Directions: Go to the line containing "match EViT.x st !! 0%nat with" in the records below and print it and every following line exactly, on through the line containing "(st : EViT.state R) (cls_list", then stop.

Extracted entries:
☆ ☆ ☆ ☆ ☆ ☆ ☆

From Stdlib Require Import Qpower.
From stdpp Require Import strings.

(** ** Sequence lengths with the cross-layer cache *)

(** The number of tokens of [x[:, -k:]] on a sequence of [N] tokens. *)
Definition tail_slice_length (N k : nat) : nat :=
  match k with
  | O => N
  | _ => (N - (N - k))%nat
  end.

Section CacheShapes.
Context {R : Type}.

(** Lines 657-671 on token counts: the pooled token counts for one, the
    carried slice for its length; without either source [torch.cat] has
    nothing to join. *)
Definition carriers_length (m : EViT.t R) (N : nat) : option nat :=
  let gap := if EViT.clc_include_gap m then [1%nat] else [] in
  let carried :=
    match EViT.clr m with
    | Some num_clr => [tail_slice_length N num_clr]
    | None => []
    end in
  match gap ++ carried with
  | [] => None
  | counts => Some (sum_list counts)
  end.

(** Lines 648-672 on token counts.  The state is the length of the sequence
    and the lengths of the buffered entries. *)
Definition cache_step_shape (m : EViT.t R) (i : Z) (s : nat * list nat)
    : option (nat * list nat) :=
  s1 ← (if EViT.clc m && bool_decide (i ∈ EViT.recovery_layers m) then
          match s.2 with
          | [] => None
          | cache => Some ((s.1 + sum_list cache)%nat, [])
          end
        else Some s);
  if EViT.clc m then
    final ← last (EViT.recovery_layers m);
    if (i <? final)%Z then
      entry ← carriers_length m s1.1;
      Some (s1.1, s1.2 ++ [entry])
    else Some s1
  else Some s1.

(** The loop of lines 637-672 on token counts, from stage [i] on: the
    length of the sequence and the lengths of the buffered entries at the
    end of every stage. *)
Fixpoint cache_length_trajectory (m : EViT.t R) (i : Z) (rates : list float)
    (s : nat * list nat) : option (list (nat * list nat)) :=
  match rates with
  | [] => Some []
  | r :: rates' =>
      N' ← stage_length r s.1;
      s' ← cache_step_shape m i (N', s.2);
      rest ← cache_length_trajectory m (i + 1)%Z rates' s';
      Some (s' :: rest)
  end.

(** The token counts of a state of the stage loop. *)
Definition state_shape (st : EViT.state R) : nat * list nat :=
  (length (EViT.x st), length <$> EViT.cross_layer_cache st).

End CacheShapes.

(** ** The model without its cache *)

(** The model with [self.clc = False] and every other attribute as it
    is. *)
Definition cache_disabled {R : Type} (m : EViT.t R) : EViT.t R :=
  EViT.mk (EViT.blocks m) (EViT.reduction_loc m) (EViT.token_ratio m)
    (EViT.recovery_layers m) false (EViT.clc_include_gap m) (EViT.clc_pool_cls m)
    (EViT.clc_pool_clr m) (EViT.clr m).

(** ** The class tokens of the feature-fusion head *)

Section ClassTokens.
Context {R : Type} `{Scalar R} `{TensorLibrary}.

(** Line 468 of [reset_classifier]: the number of class tokens that the
    feature-fusion head is built for. *)
Definition inter_feats (m : EViT.t R) : nat :=
  (length (EViT.reduction_loc m) + 1)%nat.

(** Lines 675-676, with [cls_list] a list (the feature-fusion head is
    enabled): [x[:, 0]] is appended at the reduction locations and at the
    last block. *)
Definition collect_cls (m : EViT.t R) (i : Z) (st : EViT.state R)
    (cls_list : list (list R)) : result (list (list R)) :=
  if bool_decide (i ∈ EViT.reduction_loc m)
     || bool_decide (i = Z.of_nat (length (EViT.blocks m)) - 1)%Z
  then
    match EViT.x st !! 0%nat with
    | Some cls => Ok (cls_list ++ [cls])
    | None => Raise IndexError
    end
  else Ok cls_list.

(** The loop of lines 637-676 with the feature-fusion head enabled, from
    stage [i] on; the result is [cls_list] after the last stage. *)
Fixpoint stages_cls (m : EViT.t R) (i : Z) (blks : list (Block.t R))
    (st : EViT.state R) (cls_list : list (list R)) : result (list (list R)) :=
  match blks with
  | [] => Ok cls_list
  | blk :: blks' =>
      st' ← EViT.stage m i blk st;
      cls_list' ← collect_cls m i st' cls_list;
      stages_cls m (i + 1)%Z blks' st' cls_list'
  end.

(** Lines 630-676: the class tokens that [forward] stacks for the
    feature-fusion head. *)
Definition forward_cls_list (m : EViT.t R) (x : list (list R)) : result (list (list R)) :=
  stages_cls m 0%Z (EViT.blocks m) (EViT.initial_state m x) [].

End ClassTokens.

(** ** The classifier: [reset_classifier] and the pooling of [forward] *)

Module Classifier.

(** The attributes that [reset_classifier] and the pooling step read and
    write.  [attn_pool] is the attention pooling module when there is one;
    [ifa_head] tells whether the feature-fusion head is enabled. *)
Record t (R : Type) := mk {
  num_classes : Z;
  global_pool : string;
  attn_pool : option (list (list R) → list R);
  num_prefix_tokens : nat;
  ifa_head : bool;
}.
Arguments mk {R} _ _ _ _ _.
Arguments num_classes {R} _.
Arguments global_pool {R} _.
Arguments attn_pool {R} _.
Arguments num_prefix_tokens {R} _.
Arguments ifa_head {R} _.

(** What the pooling step leaves: one vector for the sequence, or the
    sequence itself when no pooling is configured. *)
Inductive pooled (R : Type) : Type :=
  | Vector (v : list R)
  | Sequence (x : list (list R)).
Arguments Vector {R} v.
Arguments Sequence {R} x.

Section Classifier.
Context {R : Type} `{Scalar R}.

(** Lines 464-505.  With the feature-fusion head the function returns at
    line 494 and touches none of the attributes modelled here.  Line 501
    compares with ['map '], the name followed by a space.  The primed
    names are the arguments, the record holds the attributes of [self].
    The result is the object when the call returns; an exception leaves the
    object with [num_classes] already assigned (line 496), which the result
    does not show. *)
Definition reset_classifier (c : t R) (num_classes' : Z) (global_pool' : option string)
    : result (t R) :=
  if ifa_head c then Ok c
  else
    match global_pool' with
    | Some gp =>
        _ ← py_assert (bool_decide (gp ∈ [EmptyString; "avg"; "token"; "map"]%string));
        let has_pool := bool_decide (is_Some (attn_pool c)) in
        if bool_decide (gp = "map"%string) && negb has_pool then
          Raise AssertionError
        else
          let attn_pool' :=
            if bool_decide (gp ≠ "map "%string) && has_pool
            then None else attn_pool c in
          Ok (mk num_classes' gp attn_pool' (num_prefix_tokens c) (ifa_head c))
    | None =>
        Ok (mk num_classes' (global_pool c) (attn_pool c) (num_prefix_tokens c)
               (ifa_head c))
    end.

(** Lines 689-694 of [forward], the branch without the feature-fusion
    head, on the normalised sequence. *)
Definition pool (c : t R) (x : list (list R)) : result (pooled R) :=
  match attn_pool c with
  | Some attention => Ok (Vector (attention x))
  | None =>
      if bool_decide (global_pool c = "avg"%string) then
        let patches := drop (num_prefix_tokens c) x in
        Ok (Vector (vmean (channels x) patches))
      else if bool_decide (global_pool c ≠ EmptyString) then
        match x !! 0%nat with
        | Some cls => Ok (Vector cls)
        | None => Raise IndexError
        end
      else Ok (Sequence x)
  end.

End Classifier.
End Classifier.

(** * Theory *)

Local Open Scope nat_scope.

(** * Sorted lists *)

Section SortedFacts.
Context {A : Type}.
Implicit Types (R : relation A) (l : list A).

Lemma StronglySorted_weaken R R' l :
  (∀ a b, R a b → R' a b) → StronglySorted R l → StronglySorted R' l.
Proof.
  intros HR. induction 1 as [|a l _ IH Hall]; constructor; [done|].
  eapply Forall_impl; [exact Hall|]. intros b. apply HR.
Qed.

Lemma StronglySorted_sublist R (P : A → Prop) `{!∀ a, Decision (P a)} l :
  StronglySorted R l → StronglySorted R (filter P l).
Proof.
  induction 1 as [|a l _ IH Hall]; [constructor|].
  rewrite filter_cons. case_decide; [|done].
  constructor; [done|]. apply Forall_forall. intros b [_ Hb]%list_elem_of_filter.
  rewrite Forall_forall in Hall. by apply Hall.
Qed.

End SortedFacts.

Lemma seq_increasing s n : StronglySorted lt (seq s n).
Proof.
  revert s. induction n as [|n IH]; intros s; simpl; constructor; [apply IH|].
  apply Forall_forall. intros j Hj%elem_of_seq. lia.
Qed.

(** * Properties of [complement_idx] *)

Section Complement.
Implicit Types (idx a l : list nat) (dim : nat).

Lemma scatter_lookup idx : ∀ a,
  Forall (λ i, i < length a) idx →
  ∃ masked, scatter a idx 0 = Ok masked ∧ length masked = length a ∧
    ∀ j v, a !! j = Some v →
      masked !! j = Some (if decide (j ∈ idx) then 0 else v).
Proof.
  induction idx as [|i idx IH]; intros a Hin; cbn [scatter].
  - exists a. split_and!; [done..|]. intros j v Hj.
    destruct (decide (j ∈ [])) as [Hj'|]; [|done]. by apply not_elem_of_nil in Hj'.
  - apply Forall_cons in Hin as [Hi Hin].
    rewrite decide_True by done.
    destruct (IH (<[i:=0]> a)) as (masked & Hs & Hlen & Hlk).
    { by rewrite length_insert. }
    exists masked. rewrite length_insert in Hlen. split_and!; [done..|].
    intros j v Hj. destruct (decide (j = i)) as [->|Hne].
    + rewrite (Hlk i 0); [|by apply list_lookup_insert_eq].
      rewrite (decide_True (P := i ∈ i :: idx)); [|by left].
      by destruct (decide (i ∈ idx)).
    + rewrite (Hlk j v); [|by rewrite list_lookup_insert_ne].
      destruct (decide (j ∈ idx)) as [Hj'|Hj'].
      * rewrite decide_True; [done|by right].
      * rewrite decide_False; [done|]. rewrite elem_of_cons. tauto.
Qed.

Lemma scatter_arange idx dim :
  Forall (λ i, i < dim) idx →
  scatter (seq 0 dim) idx 0 = Ok (zero_kept idx <$> seq 0 dim).
Proof.
  intros Hin. destruct (scatter_lookup idx (seq 0 dim)) as (masked & -> & Hlen & Hlk).
  { by rewrite length_seq. }
  f_equal. apply list_eq. intros j. rewrite list_lookup_fmap.
  rewrite length_seq in Hlen.
  destruct (decide (j < dim)) as [Hj|Hj].
  - rewrite lookup_seq_lt by done. simpl.
    rewrite (Hlk j j); [done|]. by rewrite lookup_seq_lt.
  - rewrite lookup_seq_ge by lia. simpl. apply lookup_ge_None. lia.
Qed.

Lemma kept_positions_perm idx dim :
  NoDup idx → Forall (λ i, i < dim) idx →
  filter (λ j, j ∈ idx) (seq 0 dim) ≡ₚ idx.
Proof.
  intros Hnd Hin. apply NoDup_Permutation; [|done|].
  - apply NoDup_filter, NoDup_seq.
  - intros j. rewrite list_elem_of_filter, elem_of_seq.
    rewrite Forall_forall in Hin. split; [tauto|]. intros Hj.
    specialize (Hin j Hj). split; [done|lia].
Qed.

Lemma zero_kept_kept idx l :
  zero_kept idx <$> filter (λ j, j ∈ idx) l = replicate (length (filter (λ j, j ∈ idx) l)) 0.
Proof.
  induction l as [|j l IH]; [done|].
  rewrite filter_cons. case_decide; [|done].
  rewrite fmap_cons, IH. unfold zero_kept at 1. by rewrite decide_True.
Qed.

Lemma zero_kept_dropped idx l :
  zero_kept idx <$> filter (λ j, j ∉ idx) l = filter (λ j, j ∉ idx) l.
Proof.
  induction l as [|j l IH]; [done|].
  rewrite filter_cons. case_decide; [|done].
  rewrite fmap_cons, IH. unfold zero_kept at 1. by rewrite decide_False.
Qed.

Lemma masked_perm idx dim :
  NoDup idx → Forall (λ i, i < dim) idx →
  zero_kept idx <$> seq 0 dim ≡ₚ replicate (length idx) 0 ++ ascending_complement idx dim.
Proof.
  intros Hnd Hin. unfold ascending_complement.
  rewrite <- (filter_app_complement (λ j, j ∈ idx) (seq 0 dim)) at 1.
  rewrite fmap_app, zero_kept_kept, zero_kept_dropped.
  by rewrite (kept_positions_perm idx dim).
Qed.

Lemma ascending_complement_sorted idx dim :
  StronglySorted lt (ascending_complement idx dim).
Proof.
  unfold ascending_complement. apply StronglySorted_sublist, seq_increasing.
Qed.

Lemma zeros_then_complement_sorted n idx dim :
  Sorted le (replicate n 0 ++ ascending_complement idx dim).
Proof.
  apply StronglySorted_Sorted. induction n as [|n IH]; simpl.
  - eapply StronglySorted_weaken; [|apply ascending_complement_sorted].
    intros ???; lia.
  - constructor; [done|]. apply Forall_forall. intros; lia.
Qed.

Lemma sort_masked idx dim :
  NoDup idx → Forall (λ i, i < dim) idx →
  sort_ascending (zero_kept idx <$> seq 0 dim)
  = replicate (length idx) 0 ++ ascending_complement idx dim.
Proof.
  intros Hnd Hin. apply (Sorted_unique le).
  - apply Sorted_merge_sort. apply _.
  - apply zeros_then_complement_sorted.
  - unfold sort_ascending. rewrite merge_sort_Permutation. by apply masked_perm.
Qed.

Lemma complement_idx_row_eq idx dim :
  NoDup idx → Forall (λ i, i < dim) idx →
  complement_idx_row idx dim = Ok (ascending_complement idx dim).
Proof.
  intros Hnd Hin. unfold complement_idx_row.
  rewrite scatter_arange by done. simpl.
  rewrite sort_masked by done.
  rewrite drop_app_length'; [done|]. by rewrite length_replicate.
Qed.
End Complement.

Lemma elem_of_ascending_complement (idx : list nat) dim j :
  j ∈ ascending_complement idx dim ↔ j < dim ∧ j ∉ idx.
Proof.
  unfold ascending_complement. rewrite list_elem_of_filter, elem_of_seq.
  intuition lia.
Qed.

Lemma ascending_complement_NoDup (idx : list nat) dim :
  NoDup (ascending_complement idx dim).
Proof. apply NoDup_filter, NoDup_seq. Qed.

Lemma ascending_complement_range (idx : list nat) dim :
  Forall (λ j, j < dim) (ascending_complement idx dim).
Proof. apply Forall_forall. by intros j [? _]%elem_of_ascending_complement. Qed.

Lemma ascending_complement_length (idx : list nat) dim :
  NoDup idx → Forall (λ i, i < dim) idx →
  length idx + length (ascending_complement idx dim) = dim.
Proof.
  intros Hnd Hin. pose proof (masked_perm idx dim Hnd Hin) as Hp.
  apply Permutation_length in Hp.
  rewrite length_fmap, length_seq, length_app, length_replicate in Hp. lia.
Qed.

(** * The error monad on lists *)

Section MapM.
Context {A B : Type} (f : A → result B).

☆ ☆ ☆ ☆ ☆ ☆ ☆

Solution for this task:
    match EViT.x st !! 0%nat with
    | Some cls => Ok (cls_list ++ [cls])
    | None => Raise IndexError
    end
  else Ok cls_list.

(** The loop of lines 637-676 with the feature-fusion head enabled, from
    stage [i] on; the result is [cls_list] after the last stage. *)
Fixpoint stages_cls (m : EViT.t R) (i : Z) (blks : list (Block.t R))
    (st : EViT.state R) (cls_list : list (list R)) : result (list (list R)) :=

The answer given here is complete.